Friday, September 21, 2012

Good money for bad art

This is getting better and better!

A really shabby and botched restoration of a minor work in a small church in Zaragoza, Spain, by an unknown artist (?)/ restorer (?), Cecilia Gimenez, was hailed by many as a real contribution to contemporary art, although it is only fair to add that many others laughed at it. I believe that a description of it as "an intelligent reflection of the political and social conditions of our times" is not far off the mark (lots of laughs here).

After attracting so much attention, it has of course become a celebrity - and celebrity status ultimately leads in only one direction -- money, lots of it.

And according to today's Guardian, this is exactly what is happening.

Now, after the church started to rake in the cash by charging the multitudes who came to view this bizarre restoration, which makes Jesus look like a hairy monkey, the restorer herself wants a cut of the cake. After all, at 4 euros per admission, this is not an insignificant sum. Hilarious.

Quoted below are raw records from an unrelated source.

Lemma crosslink_member_ok q uuid q' :
  repo_ok q → crosslink_member q uuid = Ret q' →
  repo_ok q' ∧ extends q q' ∧ is_Some (rid_of_uuid q' uuid).
Proof.
  intros Hok. unfold crosslink_member. intros H. apply bind_ret_inv in H as (ex & Hex & H).
  apply Exists_ret in Hex as ->. destruct (rid_of_uuid q uuid) as [r|] eqn:Hu.
  - injection H as <-. split_and!; [by apply (repo_ok_ext q)|exact (extends_refl q)|].
    exists r. exact Hu.
  - apply bind_ret_inv in H as ([q1 rid] & HS & H). injection H as <-.
    split_and!; [by eapply StorePhantom_ok|by eapply StorePhantom_extends|].
    destruct (StorePhantom_row _ _ _ _ HS) as (row & Hrow & Hu').
    destruct (rid_of_uuid q1 uuid) eqn:E; [by eexists|].
    by pose proof (rid_of_uuid_None q1 uuid E rid row Hrow).
Qed.

Lemma crosslink_members_ok M q q' :
  repo_ok q → crosslink_members q M = Ret q' →
  repo_ok q' ∧ extends q q' ∧ Forall (λ u, is_Some (rid_of_uuid q' u)) M.
Proof.
  revert q. induction M as [|u M IH]; intros q Hok; cbn [crosslink_members].
  { intros [= <-]. split_and!; [done|apply extends_refl|constructor]. }
  intros H. apply bind_ret_inv in H as (q1 & H1 & H).
  destruct (crosslink_member_ok q u q1 Hok H1) as (Hok1 & He1 & [r Hr]).
  destruct (IH q1 Hok1 H) as (Hok' & He & HM). split_and!; [done|by eapply extends_trans|].
  constructor; [|done]. exists r. apply (retains_rid q1); [done|by apply extends_retains|done].
Qed.

Lemma CrosslinkCluster_ok q rid d q' :
  repo_ok q → CrosslinkCluster q rid d = Ret q' →
  repo_ok q' ∧ extends q q' ∧ Forall (λ u, is_Some (rid_of_uuid q' u)) (d_M d).
Proof.
  intros Hok. unfold CrosslinkCluster. destruct (rid <=? 0)%Z; [done|].
  intros H. apply crosslink_members_ok in H as (Hok' & He & HM); [|by apply (repo_ok_ext q)].
  by split_and!.
Qed.

Lemma crosslink_members_extends M q q' : crosslink_members q M = Ret q' → extends q q'.
Proof.
  revert q. induction M as [|u M IH]; intros q; cbn [crosslink_members].
  { intros [= <-]. apply extends_refl. }
  intros H. apply bind_ret_inv in H as (q1 & H1 & H). apply IH in H.
  eapply extends_trans; [|exact H]. revert H1. unfold crosslink_member. intros H1.
  apply bind_ret_inv in H1 as ([r|] & _ & H1).
  - injection H1 as <-. exact (extends_refl q).
  - apply bind_ret_inv in H1 as ([q2 rid] & HS & H1). injection H1 as <-.
    by eapply StorePhantom_extends.
Qed.

(** A member that is there leaves [unclustered] and stays away. *)
Lemma members_leave M q q' u r :
  repo_ok q → crosslink_members q M = Ret q' → u ∈ M → rid_of_uuid q u = Some r →
  r ∉ t_unclustered q'.
Proof.
  assert (∀ M q q', crosslink_members q M = Ret q' → t_unclustered q' ⊆ t_unclustered q) as Hsub.
  { clear. intros M. induction M as [|u M IH]; intros q q'; cbn [crosslink_members].
    { by intros [= <-]. }
    intros H. apply bind_ret_inv in H as (q1 & H1 & H). etrans; [by apply IH|].
    revert H1. unfold crosslink_member. intros H1. apply bind_ret_inv in H1 as ([r|] & _ & H1).
    - injection H1 as <-. cbn. set_solver.
    - apply bind_ret_inv in H1 as ([q2 rid] & HS & H1). injection H1 as <-.
      revert HS. unfold StorePhantom. case_bool_decide; [done|]. intros HS.
      apply bind_ret_inv in HS as ([r|] & _ & HS); [by injection HS as <- <-|].
      apply bind_ret_inv in HS as ([q3 rid3] & Hins & HS).
      apply insert_blob_ret in Hins as (-> & _). by injection HS as <- <-. }
  revert q. induction M as [|v M IH]; intros q Hok; cbn [crosslink_members];
    [by intros _ ?%elem_of_nil|].
  intros H Hu Hr. apply bind_ret_inv in H as (q1 & H1 & H).
  destruct (crosslink_member_ok q v q1 Hok H1) as (Hok1 & He1 & _).
  apply elem_of_cons in Hu as [->|Hu].
  - apply Hsub in H. revert H1. unfold crosslink_member. intros H1.
    apply bind_ret_inv in H1 as (ex & Hex & H1). apply Exists_ret in Hex as ->.
    rewrite Hr in H1. injection H1 as <-. cbn in H. set_solver.
  - eapply IH; [exact Hok1|exact H|done|].
    by apply (retains_rid q); [|apply extends_retains|].
Qed.

(** What is tagged as a cluster is one. *)
Definition clusters_only (q : repo) : Prop :=
  ∀ k tx, t_tagxref q !! k = Some tx →
    ∃ c d, expands q (tx_srcid tx) c ∧ Parse (Some c) = Ret d ∧ d_Type d = Cluster.

Lemma clusters_only_retains q q' :
  retains q q' → t_tagxref q' = t_tagxref q → clusters_only q → clusters_only q'.
Proof.
  intros Hr Ht H k tx. rewrite Ht. intros (c & d & He & Hd)%H. exists c, d. split; [by apply Hr|done].
Qed.

Lemma crosslink_members_tags M q q' : crosslink_members q M = Ret q' → t_tagxref q' = t_tagxref q.
Proof.
  revert q. induction M as [|u M IH]; intros q; cbn [crosslink_members]; [by intros [= <-]|].
  intros H. apply bind_ret_inv in H as (q1 & H1 & H). rewrite (IH _ H). revert H1. unfold crosslink_member.
  intros H1. apply bind_ret_inv in H1 as ([r|] & _ & H1); [by injection H1 as <-|].
  apply bind_ret_inv in H1 as ([q2 rid] & HS & H1). injection H1 as <-. revert HS.
  unfold StorePhantom. case_bool_decide; [done|]. intros HS.
  apply bind_ret_inv in HS as ([r|] & _ & HS); [by injection HS as <- <-|].
  apply bind_ret_inv in HS as ([q3 rid3] & Hins & HS).
  apply insert_blob_ret in Hins as (-> & _). by injection HS as <- <-.
Qed.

See, I told you, if a curator of contemporary art had been wise and bought the work outright (when it would have presumably been sold for a song), all this money would now be flowing in a different direction.


Margaret Bowker said...

After reading your two blogs on this, Professor, I'm feeling a little insecure. So people can really see value in this form of expression? I once was distracted from a very good lecture on the immortal Jane by a work of modern art on the back wall, evidently composed of random dots. It seemed incomprehensible even after two hours. Does this type of art need special application? Or - getting back to your blog,can I just enjoy your wit and not worry about it.

S.Z. said...

Oh, I think that you should enjoy the wit and not worry about it - but only up to a point. I think that this is the result of years of giving what is essentially without much merit prominent places in leading galleries, and pretending that it somehow addresses major issue of our time and of intellect. The man who defaced the Rothko painting at the Tate last week claimed that it has increased its value. He is almost certainly right about that, but of course it does not (in my view) increase its value as art but art in the service of commerce. Some papers have made much of the fact that Marcel Duchamp similarly defaced Leonardo's Mona Lisa. But Duchamp did not in fact deface the actual painting itself but only a reproduction of it. He was, I think, merely making fun of the art establishment. Unfortunately, and without realising, he created a precedented that is being unthinkingly exploited.